Friday, October 31, 2008

Revenge of Dr. X, The (1970)

... aka Devil Garden, The
... aka Double Garden, The
... aka Venus Flytrap

Directed by:
Kenneth G. Crane

Let me tell you, Regal did a bang-up job finally bringing this lost classic to video. Not only did they cheaply re-use the box art from one of their other movies, but they also re-used the freakin' credits from THE MAD DOCTOR OF BLOOD ISLAND (1969), never mind the fact that this movie doesn't actually have a naked blonde about to get slashed in it, doesn't star John Ashley and wasn't actually directed by Eddie Romero. It was actually directed by Kenneth (THE MANSTER) Crane and was written by none other than the master himself, Edward D. Wood, Jr., who may have been surprised that his script (called VENUS FLY TRAP originally) ended up being filmed in Japan by the Toie studio. Just like MANSTER, it's a US/Japanese co-production and is laughable on just about every conceivable level. Both films have almost identical endings. The star is former matinee idol and western star James Craig, who delivers the most embarrassing, over-the-top performance imaginable as rocket scientist Dr. Bragan, who we first see sitting at a desk having a temper tantrum about how stupid it is to build rocket bases in Florida. Taking the advice of his assistant, Bragan decides to head off to Japan for a relaxing extended stay, but first stops off in North Carolina to become unnaturally enamored with a Venus Fly Trap plant. He takes it with him to Japan and is greeted at the airport by the delectable young lotus Noriko Nakamura, the very accommodating cousin of his NASA co-worker. During dinner, he demands a huge, secluded greenhouse to conduct his top-secret experiments at and his lady friend knows just this place up the road, to the left and past the nearest active volcano. And whaddaya know, it turns out to be the ideal stomping grounds for your standard mad scientist, complete with a semi-retarded hunchback groundskeeper and a greenhouse large enough to comfortably house the carnivorous plant monster to come. Noriko also convinces the extremely abrasive doctor in her soothing phonetic cue card reading tone to let her stay and help with his experiments.

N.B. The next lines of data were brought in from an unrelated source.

(** X2. Whatever the network and the radio do, a call of [get_plant_info]
    makes one, two or three attempts: it goes on to the next attempt when
    an attempt ends in an error of the caught classes and the retry action
    that follows it returns, and it stops at the third. *)
Theorem get_plant_info_attempt_count P w :
  attempts (fst (get_plant_info P w))
  = (attempts w
     + match get_plant_info_transport_error P (network P (attempts w)) with
       | None => 1
       | Some e1 =>
           match retry_radio P e1 (wifi w) with
           | Some (r1, Ok _) =>
               match get_plant_info_transport_error P
                       (network P (S (attempts w))) with
               | None => 2
               | Some e2 =>
                   match retry_radio P e2 r1 with
                   | Some (_, Ok _) => 3
                   | _ => 2
                   end
               end
           | _ => 1
           end
       end)%nat.
Proof.
  unfold get_plant_info. change (py_range 1 4 1) with [1; 2; 3]%nat.
  destruct (get_plant_info_transport_error P (network P (attempts w)))
    as [e1|] eqn:H1.
  - pose proof (get_plant_info_loop_caught_attempts P 1 [2; 3]%nat w e1 H1
                  ltac:(lia)) as H.
    destruct (retry_radio P e1 (wifi w)) as [[r1 [[]|e']]|]; try lia.
    rewrite H. set (w1 := with_wifi r1 _).
    assert (Hat1 : attempts w1 = S (attempts w)).
    { unfold w1. cbn [with_wifi push attempts].
      apply attempts_get_plant_info_try. }
    assert (Hw1 : wifi w1 = r1) by reflexivity.
    rewrite <- Hat1, <- Hw1.
    destruct (get_plant_info_transport_error P (network P (attempts w1)))
      as [e2|] eqn:H2.
    + pose proof (get_plant_info_loop_caught_attempts P 2 [3]%nat w1 e2 H2
                    ltac:(lia)) as H'.
      destruct (retry_radio P e2 (wifi w1)) as [[r2 [[]|e']]|]; try lia.
      rewrite H', get_plant_info_loop_last by lia.
      cbn [with_wifi push attempts]. rewrite attempts_get_plant_info_try. lia.
    + rewrite get_plant_info_loop_not_caught; [lia | exact H2].
  - rewrite get_plant_info_loop_not_caught; [lia | exact H1].
Qed.

(** ** What a whole call does *)

Lemma login_call_retry u pw hdrs e :
  Forall (login_call_event u pw hdrs) (retry_action e :: request_failed e).
Proof.
  unfold retry_action, request_failed.
  destruct (String.eqb (exn_str e) "WiFi not connected");
    destruct (String.eqb (exn_str e) "Error response to command");
    repeat constructor.
Qed.

Lemma get_plant_info_call_retry url hdrs e :
  Forall (get_plant_info_call_event url hdrs)
    (retry_action e :: request_failed e).
Proof.
  unfold retry_action, request_failed.
  destruct (String.eqb (exn_str e) "WiFi not connected");
    destruct (String.eqb (exn_str e) "Error response to command");
    repeat constructor.
Qed.

Lemma login_try_in_call u pw hdrs (ev : event) :
  login_try_event u pw hdrs ev -> login_call_event u pw hdrs ev.
Proof. destruct ev; simpl; tauto. Qed.

Lemma get_plant_info_try_in_call url hdrs (ev : event) :
  get_plant_info_try_event url hdrs ev ->
  get_plant_info_call_event url hdrs ev.
Proof. destruct ev; simpl; tauto. Qed.

(** The loop of [login] keeps the stored power, the headers and the
    display, and adds [login_call_event]s only. *)
Lemma login_loop_effects P u pw (range : list nat) :
  forall w,
    power (api (fst (login_loop P u pw range w))) = power (api w)
    /\ headers (api (fst (login_loop P u pw range w))) = headers (api w)
    /\ display (fst (login_loop P u pw range w)) = display w
    /\ log_extends (login_call_event u pw (headers (api w))) (log w)
         (log (fst (login_loop P u pw range w))).
Proof.
  induction range as [|i rest IH]; intro w.
  - cbn. repeat split. constructor.
  - rewrite login_loop_cons.
    destruct (login_try_frame P u pw i w) as (_ & Hd & Hp & Hh & _).
    pose proof (login_try_effects P u pw i w) as Hlog.
    apply (log_extends_weaken _ _ _ _ (login_try_in_call u pw _)) in Hlog.
    pose proof (login_try_returns P u pw i w) as Hret.
    destruct (login_try P u pw i w) as [w1 [[f|e]|]]; cbn [fst snd] in *;
      [| |auto].
    + rewrite (Hret f eq_refl). cbn. auto.
    + destruct (caught_by_retry e); [|cbn; auto].
      destruct (2 <=? i)%nat.
      * cbn [fst push api display log]. repeat split; try assumption.
        eapply log_extends_trans; [exact Hlog|].
        apply log_extends_app. repeat constructor.
      * destruct (after_retry_frame P e (push (request_failed e) w1))
          as (Ha2 & Hd2 & _ & Hl2).
        assert (Hlog2 : log_extends (login_call_event u pw (headers (api w)))
                          (log w)
                          (log (fst (after_retry P e
                                       (push (request_failed e) w1))))).
        { rewrite Hl2. eapply log_extends_trans; [exact Hlog|].
          apply (log_extends_app _ (retry_action e :: request_failed e)),
            login_call_retry. }
        destruct (after_retry P e (push (request_failed e) w1))
          as [w2 [[f|e']|]]; cbn [fst push api display] in *;
          rewrite ?Ha2, ?Hd2; auto.
        destruct (IH w2) as (Hp' & Hh' & Hd' & Hlog').
        rewrite Ha2, Hd2, ?Hh in *.
        repeat split; try congruence.
        eapply log_extends_trans; [exact Hlog2 | exact Hlog'].
Qed.

Lemma poll_headers_again (a : GrowattApi) :
  dict_set (poll_headers a) "Cookie" (cookies a) = poll_headers a.
Proof. apply dict_set_twice. Qed.

(** The loop of [get_plant_info] asks one URL with one set of headers, and
    leaves the headers either as they were or with the cookie added. *)
Lemma get_plant_info_loop_effects P (range : list nat) :
  forall w,
    log_extends
      (get_plant_info_call_event (plant_info_url P (plant_id (api w)))
         (poll_headers (api w)))
      (log w) (log (fst (get_plant_info_loop P range w)))
    /\ (headers (api (fst (get_plant_info_loop P range w))) = headers (api w)
        \/ headers (api (fst (get_plant_info_loop P range w)))
           = poll_headers (api w)).
Proof.
  induction range as [|i rest IH]; intro w.
  - cbn. split; [constructor | now left].
  - rewrite get_plant_info_loop_cons.
    destruct (get_plant_info_try_frame P i w) as (_ & _ & Hp & Hc & _).
    destruct (get_plant_info_try_effects P i w) as [Hlog Hh].
    apply (log_extends_weaken _ _ _ _ (get_plant_info_try_in_call _ _)) in Hlog.
    pose proof (get_plant_info_try_returns P i w) as Hret.
    destruct (get_plant_info_try P i w) as [w1 [[f|e]|]]; cbn [fst snd] in *;
      [| |auto].
    + rewrite (Hret f eq_refl). cbn. auto.
    + destruct (caught_by_retry e); [|cbn; auto].
      destruct (3 <=? i)%nat.
      * cbn [fst push api log]. split; [|exact Hh].
        eapply log_extends_trans; [exact Hlog|].
        apply log_extends_app. repeat constructor.
      * destruct (after_retry_frame P e (push (request_failed e) w1))
          as (Ha2 & _ & _ & Hl2).
        assert (Hlog2 : log_extends
                          (get_plant_info_call_event
                             (plant_info_url P (plant_id (api w)))
                             (poll_headers (api w)))
                          (log w)
                          (log (fst (after_retry P e
                                       (push (request_failed e) w1))))).
        { rewrite Hl2. eapply log_extends_trans; [exact Hlog|].
          apply (log_extends_app _ (retry_action e :: request_failed e)),
            get_plant_info_call_retry. }
        destruct (after_retry P e (push (request_failed e) w1))
          as [w2 [[f|e']|]]; cbn [fst push api] in *;
          rewrite ?Ha2; auto.
        destruct (IH w2) as (Hlog' & Hh').
        assert (Hsame : poll_headers (api w1) = poll_headers (api w)).
        { unfold poll_headers in *. rewrite Hc.
          destruct Hh as [-> | ->]; [reflexivity | apply dict_set_twice]. }
        rewrite Ha2 in *. rewrite Hp, Hsame in Hlog'. rewrite Hsame in Hh'.
        split.
        -- eapply log_extends_trans; [exact Hlog2 | exact Hlog'].
        -- destruct Hh' as [Hh' | Hh']; [rewrite Hh'; exact Hh | now right].
Qed.

Lemma login_try_ends P u pw i w : snd (login_try P u pw i w) <> Hang.
Proof.
  destruct (login_try_done P u pw i w) as [_ [r Hr]]. now rewrite Hr.
Qed.

Lemma get_plant_info_try_ends P i w : snd (get_plant_info_try P i w) <> Hang.
Proof.
  destruct (get_plant_info_try_done P i w) as [_ [r Hr]]. now rewrite Hr.
Qed.

(** X3. In a call of [login] and in a call of [get_plant_info], each
    attempt but the last is followed by exactly one of [time.sleep],
    [wifi.reset()] and [wifi.connect()], and each of these that returns by
    an attempt: the call has made one attempt more than it has taken such
    actions, or as many when it ended inside the last of them, which then
    did not return or raised what [connect_AP] raised. Every sleep of the
    call lasts 20 seconds. *)
Theorem one_retry_action_between_attempts :
  (forall P u pw cfg w,
      exists evs,
        log (fst (login P u pw cfg w)) = evs ++ log w
        /\ (attempts (fst (login P u pw cfg w))
            = S (attempts w + count_events is_retry_action evs)
            \/ (ended_in_retry P (snd (login P u pw cfg w))
                /\ attempts (fst (login P u pw cfg w))
                   = (attempts w + count_events is_retry_action evs)%nat
                /\ (0 < count_events is_retry_action evs)%nat))
        /\ Forall (fun ev => match ev with EvSleep s => s = 20 | _ => True end)
             evs)
  /\ (forall P w,
        exists evs,
          log (fst (get_plant_info P w)) = evs ++ log w
          /\ (attempts (fst (get_plant_info P w))
              = S (attempts w + count_events is_retry_action evs)
              \/ (ended_in_retry P (snd (get_plant_info P w))
                  /\ attempts (fst (get_plant_info P w))
                     = (attempts w + count_events is_retry_action evs)%nat
                  /\ (0 < count_events is_retry_action evs)%nat))
          /\ Forall (fun ev => match ev with EvSleep s => s = 20 | _ => True end)
               evs).
Proof.
  split.
  - intros P u pw cfg w. rewrite login_eq, login_loop_retry_loop.
    set (h := replace_even_zeros (md5_hexdigest P pw)).
    destruct (retry_loop_counts P (login_try P u h) (login_except P) 2
                request_failed
                (mkExn SerialLoginErrors
                   "Serial login errors. Let's try something else!")
                (fun ev => is_retry_action ev = false)
                (attempts_login_try P u h) (login_try_no_retry_action P u h)
                (fun ev H => H) (login_try_returns P u h)
                (login_try_ends P u h) (login_except_eq P)
                (fun e => eq_refl) [1; 2]%nat (login_start P cfg w))
      as (evs & Hlog & _ & Hcount).
    destruct Hcount as [[Hall _] | Hcount].
    { exfalso. inversion Hall as [|? ? _ H2]. inversion H2 as [|? ? Hlt _]. lia. }
    destruct (login_loop_effects P u h [1; 2]%nat (login_start P cfg w))
      as (_ & _ & _ & Heff).
    rewrite login_loop_retry_loop in Heff.
    apply log_extends_split in Heff. destruct Heff as (evs' & Hlog' & Hall).
    rewrite Hlog in Hlog'. apply app_inv_tail in Hlog'. subst evs'.
    assert (H20 : Forall (fun ev => match ev with
                                    | EvSleep s => s = 20
                                    | _ => True
                                    end) evs).
    { eapply Forall_impl; [|exact Hall]. intros []; simpl; auto. }
    assert (Hstart : exists pre,
               log (login_start P cfg w) = pre ++ log w
               /\ count_events is_retry_action pre = 0%nat
               /\ Forall (fun ev => match ev with
                                    | EvSleep s => s = 20
                                    | _ => True
                                    end) pre).
    { unfold login_start. destruct (negb (is_None cfg));
        [eexists [_] | exists []]; repeat split; repeat constructor. }
    destruct Hstart as (pre & Hpre & Hc0 & Hf).
    exists (evs ++ pre). rewrite Hlog, Hpre, app_assoc.
    split; [reflexivity|]. rewrite count_events_app, Hc0.
    rewrite attempts_login_start in Hcount. split.
    + destruct Hcount as [Hc | (He & Hc & Hpos)]; [left; lia|].
      right. repeat split; [exact He | lia | lia].
    + apply Forall_app. split; assumption.
  - intros P w. unfold get_plant_info.
    change (py_range 1 4 1) with [1; 2; 3]%nat.
    rewrite get_plant_info_loop_retry_loop.
    destruct (retry_loop_counts P (get_plant_info_try P)
                (get_plant_info_except P) 3
                (fun e => EvPrint ["Giving up requesting"] :: request_failed e)
                (mkExn NotLoggedIn "Serial errors. Trying login again.")
                (fun ev => is_retry_action ev = false)
                (attempts_get_plant_info_try P)
                (get_plant_info_try_no_retry_action P)
                (fun ev H => H) (get_plant_info_try_returns P)
                (get_plant_info_try_ends P)
                (get_plant_info_except_eq P) (fun e => eq_refl)
                [1; 2; 3]%nat w)
      as (evs & Hlog & _ & Hcount).
    destruct Hcount as [[Hall _] | Hcount].
    { exfalso. inversion Hall as [|? ? _ H2]. inversion H2 as [|? ? _ H3].
      inversion H3 as [|? ? Hlt _]. lia. }
    destruct (get_plant_info_loop_effects P [1; 2; 3]%nat w) as [Heff _].
    rewrite get_plant_info_loop_retry_loop in Heff.
    apply log_extends_split in Heff. destruct Heff as (evs' & Hlog' & Hall).
    rewrite Hlog in Hlog'. apply app_inv_tail in Hlog'. subst evs'.
    exists evs. repeat split; [exact Hlog | exact Hcount |].
    eapply Forall_impl; [|exact Hall]. intros []; simpl; auto.
Qed.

Like many Wood protagonists, Dr. Bragan is a man obsessed. Usually its with the touch and feel of angora sweaters, but here it's with plant life. During a trip to the beach, Bragan encounters a quartet of topless female scuba divers who help him acquire a rare, poisonous underwater plant. Being the rocket scientist he is, he naturally knows all about botany and splicing together plant species and such, so he combines the two plants together and a la Frankenstein uses lightning to revive the specimen. Bragan keeps it alive by feeding it bunnies and mice, but is still not satisfied that his creation cannot walk, so he sneaks off to the local sanitarium to steal "blood of the human heart" from a topless female patient. Of course, an injection of this instantly makes his creation take baby steps to become the killing machine it was destined to be. To be more precise, a walking Plant Man monster with Venus Fly Trap arms that that the doc has named "Insectivorous." And even though the townspeople eventually show up waving torches in anger, the creature never gets to realize its full murderous potential by only getting to eat a puppy, mangle the groundskeepers face and kill just one stupid village kid who wants to share his doll with the monster. The best the doctor can do during the completely unexciting finale is try to lure it over a cliff by using a goat as bait.

There’s nothing else to really say about this obscure, laughable cheapie. It's full of quotable bad dialogue, so Ed Wood fans can immediately add it to their "must see" list. The monster was Z movie coolness. James Craig, who worked out his schlock movie chops again in 1970 with an appearance in BIG FOOT, gives a bipolar performance that's just plain bizarre.